La giurisprudenza ha più volte chiarito che per “indispensabilità” deve intendersi la peculiare efficacia dei nuovi elementi di prova, nel senso che tali si considerano le prove che possano esplicare una “influenza causale più incisiva” rispetto alle prove in genere ammissibili in quanto “rilevanti”, nel senso che si tratta di prove che appaiono idonee a fornire un contributo essenziale all’accertamento della verità materiale, per essere dotate di un grado di decisività e certezza tale che, di per sé sole, quindi anche a prescindere dal loro collegamento con altri elementi di prova e con altre indagini, conducano ad un esito “necessario” della controversia (Cass. civ. 19 aprile 2006 n. 9120; Cass. civ. 26 luglio 2012 n. 13353).
Nella specie una tale efficacia probatoria indubbiamente potrebbero rivestire le cambiali emesse dal debitore, all’atto della conclusione del contratto e da lui ritirate alla scadenza, al fine di dimostrare l’avvenuto pagamento del relativo importo, quindi il diritto alla restituzione della somma pagata, dopo che è venuta a mancare la causa del pagamento a seguito della risoluzione del contratto. Il principio sopra richiamato vale a maggior ragione qualora si consideri che, nel caso in esame, i documenti prodotti per la prima volta in appello non facevano che integrare e rafforzare la credibilità degli elementi di prova già ritualmente acquisiti al processo, nel corso del giudizio di primo grado. Si trattava cioè di documenti destinati a rafforzare e a confermare una circostanza di fatto che già aveva costituito oggetto di esame e di discussione in contraddittorio fra le parti; non di produzione destinata ad aprire un nuovo fronte di indagine e di controversia, mai prima prospettato; donde la loro peculiare idoneità a fornire piena certezza in ordine alla circostanza da provare.
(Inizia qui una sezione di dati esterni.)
Lemma parent_cycle_accepted_witness :
  ∃ ds1,
    add_subregion_to_region
      (the_state (setup (regional_ops ++ [AddStationToRegion "S2" 1%N]))) 1 1 = (true, ds1) ∧
    ∀ fuel, station_in_regions fuel ds1 "S2" = Fail OutOfFuel.
Proof.
  set (W := the_state (setup (regional_ops ++ [AddStationToRegion "S2" 1%N]))).
  destruct (regions W !! 1%N) as [ra|] eqn:Ea; [|vm_compute in Ea; discriminate].
  assert (Hpar : r_parent ra = NO_REGION).
  { vm_compute in Ea. by simplify_eq. }
  destruct (parent_cycle_accepted W 1 1 ra ra Ea Ea Hpar Hpar)
    as (ds1 & Hc & Hself & _); [discriminate..|].
  exists ds1. split; [done|].
  vm_compute in Hc. simplify_eq.
  eapply (Hself eq_refl "S2"%string 1%nat); vm_compute; reflexivity.
Defined.

(** X13. [add_region] accepts the identifier NO_REGION, which the parent
    field uses for "no parent".  In a state the object can reach where such
    a region is registered, the walk of [station_in_regions] passes from
    every root to that region and from that region to itself:
    [station_in_regions] uses up any amount of fuel for every station whose
    region is set and registered. *)
Theorem sentinel_region_traps ds id p s :
  hierarchy_wf ds -> is_Some (regions ds !! NO_REGION) ->
  stations_find ds id = Some p -> nodes ds !! p = Some s ->
  s_region s ≠ NO_REGION -> is_Some (regions ds !! s_region s) ->
  ∀ fuel, station_in_regions fuel ds id = Fail OutOfFuel.
Proof.
  intros (_ & Hup & _) Hno Hp Hs Hreg Hsome fuel.
  rewrite (station_in_regions_walk fuel ds id p s) by done.
  apply (regions_walk_trapped ds (fun k => is_Some (regions ds !! k))); [|done].
  intros k [r Hr]. exists r. split; [done|].
  destruct (decide (r_parent r = NO_REGION)) as [->|Hne]; [done|].
  destruct (Hup k (r_parent r)) as (rp & Hrp & _); [by exists r|]. eauto.
Qed.

Lemma sentinel_region_traps_witness :
  station_in_regions 1000
    (the_state (setup (regional_ops ++ [AddRegion NO_REGION "Nowhere" []]))) "S1"
  = Fail OutOfFuel.
Proof.
  set (W := the_state (setup (regional_ops ++ [AddRegion NO_REGION "Nowhere" []]))).
  assert (Hwf : hierarchy_wf W).
  { eapply (run_hierarchy_wf default_place
              (regional_ops ++ [AddRegion NO_REGION "Nowhere" []]));
      [|apply init_hierarchy_wf].
    vm_compute. reflexivity. }
  refine (sentinel_region_traps W "S1" 0%nat _ Hwf _ _ _ _ _ 1000%nat).
  - vm_compute. eauto.
  - vm_compute. reflexivity.
  - vm_compute. reflexivity.
  - vm_compute. discriminate.
  - vm_compute. eauto.
Defined.

(** ** The nearest common parent *)

Lemma ancestors_registered ds k l : ancestors ds k l -> is_Some (regions ds !! k).
Proof. destruct l; intros (r & Hr & _); eauto. Qed.

Lemma find_first_of_spec l1 l2 :
  match find_first_of l1 l2 with
  | Some a => ∃ pre post, l1 = pre ++ a :: post ∧ a ∈ l2 ∧ ∀ x, x ∈ pre -> x ∉ l2
  | None => ∀ x, x ∈ l1 -> x ∉ l2
  end.
Proof.
  induction l1 as [|a l1 IH]; simpl.
  - intros x Hx. by inversion Hx.
  - case_bool_decide as Ha.
    + exists [], l1. split_and!; [done|done|]. intros x Hx. by inversion Hx.
    + destruct (find_first_of l1 l2) as [c|].
      * destruct IH as (pre & post & -> & Hc & Hpre). exists (a :: pre), post.
        split_and!; [done|done|]. intros x [->|Hx]%elem_of_cons; auto.
      * intros x [->|Hx]%elem_of_cons; auto.
Qed.

(** With enough fuel the loop of [common_parent_of_regions] collects both
    chains of parents in full. *)
Lemma parents_loop_collects ds : ∀ fuel k1 k2 l1 l2 acc1 acc2,
  ancestors ds k1 l1 -> ancestors ds k2 l2 ->
  (length l1 <= fuel)%nat -> (length l2 <= fuel)%nat -> (1 <= fuel)%nat ->
  parents_loop fuel ds (regions ds !! k1) (regions ds !! k2) acc1 acc2
  = Ok (acc1 ++ l1, acc2 ++ l2).
Proof.
  induction fuel as [|fuel IH]; intros k1 k2 l1 l2 acc1 acc2 H1 H2 Hl1 Hl2 Hf; [lia|].
  assert (Hstep : ∀ k l acc, ancestors ds k l -> (length l <= S fuel)%nat ->
    ∃ r k' l' acc', regions ds !! k = Some r ∧
      (if bool_decide (r_parent r ≠ NO_REGION)
       then (regions ds !! r_parent r, acc ++ [r_parent r])
       else (regions ds !! k, acc)) = (regions ds !! k', acc') ∧
      ancestors ds k' l' ∧ acc' ++ l' = acc ++ l ∧ (length l' <= fuel)%nat ∧
      (l' = [] ∨ (1 <= fuel)%nat) ∧
      (match regions ds !! k' with
       | None => true
       | Some r => bool_decide (r_parent r = NO_REGION)
       end = bool_decide (l' = []))).
  { intros k l acc Hk Hlen. destruct l as [|p rest].
    - destruct Hk as (r & Hr & Hpar). exists r, k, [], acc.
      rewrite bool_decide_eq_false_2 by (intros ?; congruence).
      split_and!; [done|done|by exists r|done|simpl; lia|by left|].
      rewrite Hr, Hpar. by rewrite !bool_decide_eq_true_2.
    - destruct Hk as (r & Hr & Hpar & Hne & Hrest). exists r, p, rest, (acc ++ [p]).
      rewrite bool_decide_eq_true_2 by congruence. rewrite Hpar.
      split_and!; [done|done|done|by rewrite <- app_assoc|simpl in Hlen; lia| |].
      + destruct rest; [by left|right; simpl in Hlen; lia].
      + destruct rest as [|q rest]; simpl in Hrest.
        * destruct Hrest as (rp & -> & Hq). by rewrite Hq, !bool_decide_eq_true_2.
        * destruct Hrest as (rp & -> & Hq & Hnq & _).
          rewrite bool_decide_eq_false_2 by congruence.
          by rewrite bool_decide_eq_false_2. }
  destruct (Hstep k1 l1 acc1 H1 Hl1) as (r1 & k1' & l1' & acc1' & Hr1 & E1 & Ha1 & Hacc1 & Hlen1 & Hf1 & Hroot1).
  destruct (Hstep k2 l2 acc2 H2 Hl2) as (r2 & k2' & l2' & acc2' & Hr2 & E2 & Ha2 & Hacc2 & Hlen2 & Hf2 & Hroot2).
  simpl. rewrite Hr1. simpl. rewrite <- Hr1, E1. rewrite Hr2. simpl.
  rewrite <- Hr2, E2. rewrite Hroot1, Hroot2.
  destruct l1' as [|x1 l1'], l2' as [|x2 l2'];
    rewrite ?bool_decide_eq_true_2, ?(bool_decide_eq_false_2 (_ :: _ = [])) by done; simpl.
  - rewrite <- Hacc1, <- Hacc2, !app_nil_r. done.
  - rewrite <- Hacc1, <- Hacc2. apply IH; try done. destruct Hf2; [done|lia].
  - rewrite <- Hacc1, <- Hacc2. apply IH; try done. destruct Hf1; [done|lia].
  - rewrite <- Hacc1, <- Hacc2. apply IH; try done. destruct Hf1; [done|lia].
Qed.

(** X14. [common_parent_of_regions] returns NO_REGION when one of the
    regions is not registered.  When both are registered and their chains
    of parents end, the call returns as soon as the fuel reaches the length
    of the longer chain, and the result is the nearest parent of the first
    region that is also among the parents of the second region: the first
    entry of the first chain that occurs in the second chain, or NO_REGION
    when the chains share no entry.  The regions themselves are not part of
    their chains. *)
Theorem common_parent_nearest ds id1 id2 fuel :
  (regions ds !! id1 = None ∨ regions ds !! id2 = None ->
   common_parent_of_regions fuel ds id1 id2 = Ok NO_REGION) ∧
  (∀ l1 l2, ancestors ds id1 l1 -> ancestors ds id2 l2 ->
     (length l1 <= fuel)%nat -> (length l2 <= fuel)%nat ->
     ∃ a, common_parent_of_regions fuel ds id1 id2 = Ok a ∧
       ((a = NO_REGION ∧ ∀ x, x ∈ l1 -> x ∉ l2) ∨
        (a ≠ NO_REGION ∧
         ∃ pre post, l1 = pre ++ a :: post ∧ a ∈ l2 ∧ ∀ x, x ∈ pre -> x ∉ l2))).
Proof.
  split.
  - unfold common_parent_of_regions. intros [-> | H]; [done|].
    rewrite H. by destruct (regions ds !! id1).
  - intros l1 l2 H1 H2 Hl1 Hl2.
    assert (Hno : ∀ k l x, ancestors ds k l -> x ∈ l -> x ≠ NO_REGION).
    { intros k l x. revert k. induction l as [|p rest IH]; intros k Hk Hx.
      - by inversion Hx.
      - destruct Hk as (r & _ & _ & Hp & Hrest).
        apply elem_of_cons in Hx as [->|Hx]; eauto. }
    pose proof (parents_loop_collects ds fuel id1 id2 l1 l2 [] [] H1 H2 Hl1 Hl2) as Hloop.
    unfold common_parent_of_regions.
    destruct (regions ds !! id1) as [r1|] eqn:E1;
      [|by apply ancestors_registered in H1; rewrite E1 in H1; destruct H1].
    destruct (regions ds !! id2) as [r2|] eqn:E2;
      [|by apply ancestors_registered in H2; rewrite E2 in H2; destruct H2].
    case_bool_decide as Heq.
    + eexists. split; [reflexivity|].
      destruct l1 as [|p1 rest1]; simpl in H1; rewrite E1 in H1.
      * destruct H1 as (? & [= <-] & Hp1). left. split; [done|].
        intros x Hx. by inversion Hx.
      * destruct H1 as (? & [= <-] & Hp1 & Hn1 & _). right. split; [congruence|].
        exists [], rest1. split_and!; [by rewrite Hp1| |intros x Hx; by inversion Hx].
        destruct l2 as [|p2 rest2]; simpl in H2; rewrite E2 in H2.
        -- destruct H2 as (? & [= <-] & Hp2). congruence.
        -- destruct H2 as (? & [= <-] & Hp2 & _).
           replace p2 with p1 by congruence. set_solver.
    + rewrite Hloop; cycle 1.
      { destruct l1 as [|p1 rest1]; [|simpl in Hl1; lia].
        destruct l2 as [|p2 rest2]; [|simpl in Hl2; lia].
        simpl in H1, H2. rewrite E1 in H1. rewrite E2 in H2.
        destruct H1 as (? & [= <-] & Hp1). destruct H2 as (? & [= <-] & Hp2).
        congruence. }
      simpl.
      pose proof (find_first_of_spec l1 l2) as Hspec.
      destruct l1 as [|p1 rest1].
      { eexists. split; [reflexivity|]. left. split; [done|].
        intros x Hx. by inversion Hx. }
      destruct l2 as [|p2 rest2].
      { eexists. split; [reflexivity|]. left. split; [done|].
        intros x _ Hx. by inversion Hx. }
      destruct (find_first_of (p1 :: rest1) (p2 :: rest2)) as [a|].
      * eexists. split; [reflexivity|]. right.
        destruct Hspec as (pre & post & Hl & Ha & Hpre). split; [|eauto].
        eapply (Hno id1 _ a H1). rewrite Hl. set_solver.
      * eexists. split; [reflexivity|]. by left.
Qed.

Lemma common_parent_nearest_witness :
  ∃ a, common_parent_of_regions 2 three_levels 3 2 = Ok a ∧
    ((a = NO_REGION ∧ ∀ x, x ∈ [2; 1]%N -> x ∉ [1%N]) ∨
     (a ≠ NO_REGION ∧
      ∃ pre post, [2; 1]%N = pre ++ a :: post ∧ a ∈ [1%N] ∧ ∀ x, x ∈ pre -> x ∉ [1%N])).
Proof.
  apply (proj2 (common_parent_nearest three_levels 3 2 2) [2; 1]%N [1%N]).
  - vm_compute. repeat first [reflexivity | discriminate | eexists | split].
  - vm_compute. repeat first [reflexivity | discriminate | eexists | split].
  - simpl. lia.
  - simpl. lia.
Defined.

Section Climb.
Variable ds : Datastructures.
Hypothesis Hwf : hierarchy_wf ds.

(** What the loop of [common_parent_of_regions] keeps true of one iterator
    and its list: the iterator rests on a registered region that is [id] or
    above it, and every entry of the list is a parent above [id]. *)
Let climbing (id : N) (it : option Region) (acc : list N) : Prop :=
  (∃ r, it = Some r ∧ regions ds !! r_id r = Some r ∧ rtc (plink ds) id (r_id r)) ∧
  Forall (fun x => tc (plink ds) id x ∧ is_Some (regions ds !! x)) acc.

Lemma climbing_step id r acc :
  climbing id (Some r) acc -> r_parent r ≠ NO_REGION ->
  climbing id (regions ds !! r_parent r) (acc ++ [r_parent r]).
Proof.
  destruct Hwf as (Hid & Hup & _).
  intros [(r' & [= <-] & Hr & Hreach) Hacc] Hne.
  destruct (Hup (r_id r) (r_parent r)) as (rp & Hrp & _); [by exists r|].
  assert (Hlink : plink ds (r_id r) (r_parent r)) by by exists r.
  split.
  - exists rp. rewrite (Hid _ _ Hrp). split_and!; [done|done|]. by eapply rtc_r.
  - apply Forall_app. split; [done|]. apply Forall_cons. split; [|by constructor].
    split; [|by eauto]. eapply tc_rtc_l; [exact Hreach|by apply tc_once].
Qed.

Lemma climbing_round id r acc :
  climbing id (Some r) acc ->
  climbing id
    (if bool_decide (r_parent r ≠ NO_REGION)
     then (regions ds !! r_parent r, acc ++ [r_parent r]) else (Some r, acc)).1
    (if bool_decide (r_parent r ≠ NO_REGION)
     then (regions ds !! r_parent r, acc ++ [r_parent r]) else (Some r, acc)).2.
Proof. intros H. case_bool_decide; [by apply climbing_step|done]. Qed.
(** Modelled from the spec: the inclusion test of section 4.2,
    [span.from - buffer <= item.time <= span.to + buffer], with the buffer
    in the unit of the instants. *)
Definition judge (span : DateSpan) (buffer : Z) (x : post) : verdict :=
  match item_time x with
  | None => InvalidTimestamp
  | Some t =>
      if (span_from span - buffer <=? t) && (t <=? span_to span + buffer)
      then Kept else OutOfRange
  end.

(** Modelled from the spec: one pass of section 4.2 over the items, in
    their order. It returns the items kept and two counters, the items
    excluded for their date and those excluded for an invalid timestamp. *)
Fixpoint filter_pass (span : DateSpan) (buffer : Z) (items : list post)
  : list post * (nat * nat) :=
  match items with
  | [] => ([], (0, 0)%nat)
  | x :: rest =>
      let '(kept, (out_of_range, invalid)) := filter_pass span buffer rest in
      match judge span buffer x with
      | Kept => (x :: kept, (out_of_range, invalid))
      | OutOfRange => (kept, (S out_of_range, invalid))
      | InvalidTimestamp => (kept, (out_of_range, S invalid))
      end
  end.

(** Modelled from the spec: [filter] of section 4.2, the body of
    [apply_improved_date_filtering] (services/date_filter_fix.py, not among
    the sources). The report counts every exclusion by its reason; [debug]
    only says whether the caller surfaces the report. *)
Definition date_range_filter (items : list post) (span : DateSpan)
    (buffer : Z) (debug : bool) : list post * FilterReport :=
  let '(kept, (out_of_range, invalid)) := filter_pass span buffer items in
  (kept,
   {| total_in := length items;
      excluded_date := out_of_range;
      excluded_keyword := 0;
      excluded_invalid := invalid;
      final_count := length kept |}).

(** The items of a batch whose timestamp cannot be read. *)
Definition invalid_items (items : list post) : list post :=
  filter (fun x => item_time x = None) items.

(** The batch without them. *)
Definition valid_items (items : list post) : list post :=
  filter (fun x => item_time x <> None) items.

End DateRangeFilter.

(** A reading of timestamps that accepts [datetime] values only. *)
Definition parse_datetime (v : pyval) : option Z :=
  match v with
  | VDatetime t => Some t
  | _ => None
  end.

Definition microseconds_per_hour : Z := 3600000000.

(** Modelled from the spec: [apply_improved_date_filtering(posts, days, debug)]
    as the search calls it (section 8's scenario): the span of [days] days
    ending at the evaluation instant [now], with the reference buffer of four
    hours. *)
Definition apply_improved_date_filtering (now : Z) (posts : list post)
    (days : Z) (debug : bool) : res (list post) :=
  Ok (fst (date_range_filter parse_datetime posts
             {| span_from := now - days * microseconds_per_day; span_to := now |}
             (4 * microseconds_per_hour) debug)).

(** ** Items as the specification sees them *)

(** The post carries the title [title] and the body [body]; an absent title,
    an absent body and a body of [None] read as the empty string. *)
Definition has_text (p : post) (title body : string) : Prop :=
  match p !! "title" with
  | Some (VStr s) => title = s
  | None => title = ""
  | Some _ => False
  end /\
  match p !! "selftext" with
  | Some (VStr s) => body = s
  | Some VNone | None => body = ""
  | Some _ => False
  end.

(** The keys of a list can be compared with one another: they are all
    integers, or all [datetime]s. *)
Definition uniform_keys (key : post -> pyval) (l : list post) : Prop :=
  Forall (fun x => exists z, key x = VInt z) l \/
  Forall (fun x => exists t, key x = VDatetime t) l.

(** Greater values first. *)
Definition descending {A : Type} (f : A -> Z) (l : list A) : Prop :=
  StronglySorted (fun a b => f b <= f a) l.



(** ** The fixture of test_date_filter.py *)

(** [create_sample_posts], with the clock reading [now]. *)
Definition create_sample_posts (now : Z) : list post :=
  [ {[ "reddit_id" := VStr "post1"; "title" := VStr "Recent post about fastapi";
       "created_utc" := VDatetime (now - 2 * microseconds_per_hour);
       "score" := VInt 100 ]};
    {[ "reddit_id" := VStr "post2"; "title" := VStr "Yesterday post about fastapi";
       "created_utc" := VDatetime (now - 1 * microseconds_per_day);
       "score" := VInt 75 ]};
    {[ "reddit_id" := VStr "post3"; "title" := VStr "Week old post about fastapi";
       "created_utc" := VDatetime (now - 7 * microseconds_per_day);
       "score" := VInt 50 ]};
    {[ "reddit_id" := VStr "post4"; "title" := VStr "Very old post about fastapi";
       "created_utc" := VDatetime (now - 10 * microseconds_per_day);
       "score" := VInt 200 ]};
    {[ "reddit_id" := VStr "post5"; "title" := VStr "Future post about fastapi";
       "created_utc" := VDatetime (now + 1 * microseconds_per_hour);
       "score" := VInt 25 ]} ].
La Corte di merito non poteva esimersi, pertanto, dall’esaminare il problema dell’ammissibilità della nuova produzione sotto tutti i profili prospettati dall’art. 345 cod. proc. civ. (nel testo in vigore all’epoca).
4.- La sentenza impugnata deve essere pertanto annullata, con rinvio della causa alla Corte di appello di Torino, in diversa composizione, affinché decida la controversia uniformandosi ai principi sopra enunciati ed evidenziati in grassetto.
5.- La Corte di rinvio deciderà anche sulle spese del presente giudizio.
P.Q.M.
La Corte di cassazione accoglie il ricorso; Cassa la sentenza impugnata e rinvia la causa alla Corte di appello di Torino, in diversa composizione, che deciderà anche sulle spese del giudizio di cassazione.